Exercise directions => Go through the listing below and output it word for word.

Material for the task =>

(** * exception: annotated errors with location traces

    A shallow embedding of the Go package [exception] (type [CustomError],
    its functional options, the wrap entry points and the inspection
    functions), followed by the properties of the specification.

    Go values of interface type [error] are modelled by [error]; objects of
    type [CustomError] live in a heap indexed by addresses, so that the
    in-place update performed by [wrapError] and the identity of the returned
    reference are visible. *)

From stdpp Require Import gmap strings list pretty.
From Stdlib Require Import ZArith Lia.

Local Open Scope string_scope.

(** ** Data model *)

(** [type ErrorCode int] *)
Definition ErrorCode := Z.

Definition ErrorBadRequest : ErrorCode := 400%Z.
Definition ErrorUnauthorized : ErrorCode := 401%Z.
Definition ErrorForbidden : ErrorCode := 403%Z.
Definition ErrorNotFound : ErrorCode := 404%Z.
Definition ErrorInternalServer : ErrorCode := 500%Z.
Definition ErrorNotImplemented : ErrorCode := 501%Z.
Definition ErrorServiceUnavailable : ErrorCode := 503%Z.

(** Addresses of heap-allocated [CustomError] objects. *)
Definition loc := positive.

(** A value of the interface type [error]: the nil interface, a value whose
    dynamic type is not pointer-to-[CustomError] (identified by its identity and its
    text), or a pointer to a [CustomError], which may itself be the nil
    pointer. *)
Inductive error : Type :=
  | ENil : error
  | EPlain (id : positive) (msg : string) : error
  | ECustom (p : option loc) : error.

Global Instance error_eq_dec : EqDecision error.
Proof. solve_decision. Defined.

(** [type CustomError struct] *)
Record CustomError : Type := mkCustomError {
  code : ErrorCode;
  Message : string;
  Trace : string;
  PreviousTraces : list string;
  Err : error
}.

(** [&CustomError{}]: every field at its zero value. *)
Definition zeroCustomError : CustomError :=
  {| code := 0%Z; Message := ""; Trace := ""; PreviousTraces := []; Err := ENil |}.

Abbreviation heap := (gmap loc CustomError).

(** ** Computations over the heap that may panic *)

Inductive result (A : Type) : Type :=
  | Ok (a : A) : result A
  | Panic : result A.
Arguments Ok {A} a.
Arguments Panic {A}.

Definition M (A : Type) : Type := heap -> result (A * heap).

Definition ret {A} (a : A) : M A := fun h => Ok (a, h).

Definition bind {A B} (m : M A) (k : A -> M B) : M B :=
  fun h => match m h with
           | Ok (a, h') => k a h'
           | Panic => Panic
           end.

Notation "x <- m ;; k" := (bind m (fun x => k))
  (at level 100, m at next level, right associativity).
Notation "m ;;; k" := (bind m (fun _ => k))
  (at level 100, right associativity).

(** Reading through a pointer; a nil pointer dereference panics. *)
Definition deref (p : option loc) : M CustomError :=
  fun h => match p with
           | Some a => match h !! a with
                       | Some e => Ok (e, h)
                       | None => Panic
                       end
           | None => Panic
           end.

(** Assigning the fields of the object a pointer refers to. *)
Definition update (p : option loc) (f : CustomError -> CustomError) : M unit :=
  fun h => match p with
           | Some a => match h !! a with
                       | Some e => Ok (tt, <[a := f e]> h)
                       | None => Panic
                       end
           | None => Panic
           end.

(** Allocation of a new object at an unused address. *)
Definition alloc (e : CustomError) : M (option loc) :=
  fun h => let a := fresh (dom h) in Ok (Some a, <[a := e]> h).

(** ** Functional options *)

(** [type CustomErrorOption func(e)], [e] a pointer to a [CustomError] *)
Definition CustomErrorOption := option loc -> M unit.

Definition set_code (c : ErrorCode) (e : CustomError) : CustomError :=
  mkCustomError c (Message e) (Trace e) (PreviousTraces e) (Err e).
Definition set_Message (m : string) (e : CustomError) : CustomError :=
  mkCustomError (code e) m (Trace e) (PreviousTraces e) (Err e).
Definition set_Trace (t : string) (e : CustomError) : CustomError :=
  mkCustomError (code e) (Message e) t (PreviousTraces e) (Err e).
Definition set_PreviousTraces (ts : list string) (e : CustomError) : CustomError :=
  mkCustomError (code e) (Message e) (Trace e) ts (Err e).
Definition set_Err (c : error) (e : CustomError) : CustomError :=
  mkCustomError (code e) (Message e) (Trace e) (PreviousTraces e) c.

Definition WithCode (c : ErrorCode) : CustomErrorOption :=
  fun e => update e (set_code c).
Definition WithMessage (msg : string) : CustomErrorOption :=
  fun e => update e (set_Message msg).
Definition WithTrace (trace : string) : CustomErrorOption :=
  fun e => update e (set_Trace trace).
Definition WithPreviousTraces (traces : list string) : CustomErrorOption :=
  fun e => update e (set_PreviousTraces traces).
Definition WithCause (err : error) : CustomErrorOption :=
  fun e => update e (set_Err err).

(** [for _, opt := range opts { opt(e) }] *)
Fixpoint apply_opts (opts : list CustomErrorOption) (e : option loc) : M unit :=
  match opts with
  | [] => ret tt
  | opt :: rest => opt e ;;; apply_opts rest e
  end.

(** ** Methods with a pointer receiver *)

Definition Error (e : option loc) : M string :=
  s <- deref e ;;
  if String.eqb (Message s) "" then ret "unknown error" else ret (Message s).

Definition Cause_method (e : option loc) : M error :=
  s <- deref e ;; ret (Err s).

Definition Code (e : option loc) : M ErrorCode :=
  s <- deref e ;; ret (code s).

Definition Unwrap_method (e : option loc) : M error :=
  s <- deref e ;; ret (Err s).

Definition Is (e : option loc) (target : error) : M bool :=
  match target with
  | ECustom t =>
      se <- deref e ;;
      st <- deref t ;;
      ret (Z.eqb (code se) (code st))
  | _ => ret false
  end.

(** [strings.Join(elems, sep)] *)
Fixpoint Join (elems : list string) (sep : string) : string :=
  match elems with
  | [] => ""
  | [x] => x
  | x :: rest => x ++ sep ++ Join rest sep
  end.

Definition newline : string := String (Ascii.ascii_of_nat 10) "".

Definition PrintTrace (e : option loc) : M string :=
  s <- deref e ;;
  if String.eqb (Trace s) "" then ret ""
  else
    let allTraces := ([Trace s] ++ PreviousTraces s)%list in
    ret (Join allTraces newline).

(** ** Construction *)

Definition newCustomError (opts : list CustomErrorOption) : M (option loc) :=
  e <- alloc zeroCustomError ;;
  apply_opts opts e ;;;
  ret e.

Task answer =>
(** * exception: annotated errors with location traces

    A shallow embedding of the Go package [exception] (type [CustomError],
    its functional options, the wrap entry points and the inspection
    functions), followed by the properties of the specification.

    Go values of interface type [error] are modelled by [error]; objects of
    type [CustomError] live in a heap indexed by addresses, so that the
    in-place update performed by [wrapError] and the identity of the returned
    reference are visible. *)

From stdpp Require Import gmap strings list pretty.
From Stdlib Require Import ZArith Lia.

Local Open Scope string_scope.

(** ** Data model *)

(** [type ErrorCode int] *)
Definition ErrorCode := Z.

Definition ErrorBadRequest : ErrorCode := 400%Z.
Definition ErrorUnauthorized : ErrorCode := 401%Z.
Definition ErrorForbidden : ErrorCode := 403%Z.
Definition ErrorNotFound : ErrorCode := 404%Z.
Definition ErrorInternalServer : ErrorCode := 500%Z.
Definition ErrorNotImplemented : ErrorCode := 501%Z.
Definition ErrorServiceUnavailable : ErrorCode := 503%Z.

(** Addresses of heap-allocated [CustomError] objects. *)
Definition loc := positive.

(** A value of the interface type [error]: the nil interface, a value whose
    dynamic type is not pointer-to-[CustomError] (identified by its identity and its
    text), or a pointer to a [CustomError], which may itself be the nil
    pointer. *)
Inductive error : Type :=
  | ENil : error
  | EPlain (id : positive) (msg : string) : error
  | ECustom (p : option loc) : error.

Global Instance error_eq_dec : EqDecision error.
Proof. solve_decision. Defined.

(** [type CustomError struct] *)
Record CustomError : Type := mkCustomError {
  code : ErrorCode;
  Message : string;
  Trace : string;
  PreviousTraces : list string;
  Err : error
}.

(** [&CustomError{}]: every field at its zero value. *)
Definition zeroCustomError : CustomError :=
  {| code := 0%Z; Message := ""; Trace := ""; PreviousTraces := []; Err := ENil |}.

Abbreviation heap := (gmap loc CustomError).

(** ** Computations over the heap that may panic *)

Inductive result (A : Type) : Type :=
  | Ok (a : A) : result A
  | Panic : result A.
Arguments Ok {A} a.
Arguments Panic {A}.

Definition M (A : Type) : Type := heap -> result (A * heap).

Definition ret {A} (a : A) : M A := fun h => Ok (a, h).

Definition bind {A B} (m : M A) (k : A -> M B) : M B :=
  fun h => match m h with
           | Ok (a, h') => k a h'
           | Panic => Panic
           end.

Notation "x <- m ;; k" := (bind m (fun x => k))
  (at level 100, m at next level, right associativity).
Notation "m ;;; k" := (bind m (fun _ => k))
  (at level 100, right associativity).

(** Reading through a pointer; a nil pointer dereference panics. *)
Definition deref (p : option loc) : M CustomError :=
  fun h => match p with
           | Some a => match h !! a with
                       | Some e => Ok (e, h)
                       | None => Panic
                       end
           | None => Panic
           end.

(** Assigning the fields of the object a pointer refers to. *)
Definition update (p : option loc) (f : CustomError -> CustomError) : M unit :=
  fun h => match p with
           | Some a => match h !! a with
                       | Some e => Ok (tt, <[a := f e]> h)
                       | None => Panic
                       end
           | None => Panic
           end.

(** Allocation of a new object at an unused address. *)
Definition alloc (e : CustomError) : M (option loc) :=
  fun h => let a := fresh (dom h) in Ok (Some a, <[a := e]> h).

(** ** Functional options *)

(** [type CustomErrorOption func(e)], [e] a pointer to a [CustomError] *)
Definition CustomErrorOption := option loc -> M unit.

Definition set_code (c : ErrorCode) (e : CustomError) : CustomError :=
  mkCustomError c (Message e) (Trace e) (PreviousTraces e) (Err e).
Definition set_Message (m : string) (e : CustomError) : CustomError :=
  mkCustomError (code e) m (Trace e) (PreviousTraces e) (Err e).
Definition set_Trace (t : string) (e : CustomError) : CustomError :=
  mkCustomError (code e) (Message e) t (PreviousTraces e) (Err e).
Definition set_PreviousTraces (ts : list string) (e : CustomError) : CustomError :=
  mkCustomError (code e) (Message e) (Trace e) ts (Err e).
Definition set_Err (c : error) (e : CustomError) : CustomError :=
  mkCustomError (code e) (Message e) (Trace e) (PreviousTraces e) c.

Definition WithCode (c : ErrorCode) : CustomErrorOption :=
  fun e => update e (set_code c).
Definition WithMessage (msg : string) : CustomErrorOption :=
  fun e => update e (set_Message msg).
Definition WithTrace (trace : string) : CustomErrorOption :=
  fun e => update e (set_Trace trace).
Definition WithPreviousTraces (traces : list string) : CustomErrorOption :=
  fun e => update e (set_PreviousTraces traces).
Definition WithCause (err : error) : CustomErrorOption :=
  fun e => update e (set_Err err).

(** [for _, opt := range opts { opt(e) }] *)
Fixpoint apply_opts (opts : list CustomErrorOption) (e : option loc) : M unit :=
  match opts with
  | [] => ret tt
  | opt :: rest => opt e ;;; apply_opts rest e
  end.

(** ** Methods with a pointer receiver *)

Definition Error (e : option loc) : M string :=
  s <- deref e ;;
  if String.eqb (Message s) "" then ret "unknown error" else ret (Message s).

Definition Cause_method (e : option loc) : M error :=
  s <- deref e ;; ret (Err s).

Definition Code (e : option loc) : M ErrorCode :=
  s <- deref e ;; ret (code s).

Definition Unwrap_method (e : option loc) : M error :=
  s <- deref e ;; ret (Err s).

Definition Is (e : option loc) (target : error) : M bool :=
  match target with
  | ECustom t =>
      se <- deref e ;;
      st <- deref t ;;
      ret (Z.eqb (code se) (code st))
  | _ => ret false
  end.

(** [strings.Join(elems, sep)] *)
Fixpoint Join (elems : list string) (sep : string) : string :=
  match elems with
  | [] => ""
  | [x] => x
  | x :: rest => x ++ sep ++ Join rest sep
  end.

Definition newline : string := String (Ascii.ascii_of_nat 10) "".

Definition PrintTrace (e : option loc) : M string :=
  s <- deref e ;;
  if String.eqb (Trace s) "" then ret ""
  else
    let allTraces := ([Trace s] ++ PreviousTraces s)%list in
    ret (Join allTraces newline).

(** ** Construction *)

Definition newCustomError (opts : list CustomErrorOption) : M (option loc) :=
  e <- alloc zeroCustomError ;;
  apply_opts opts e ;;;
  ret e.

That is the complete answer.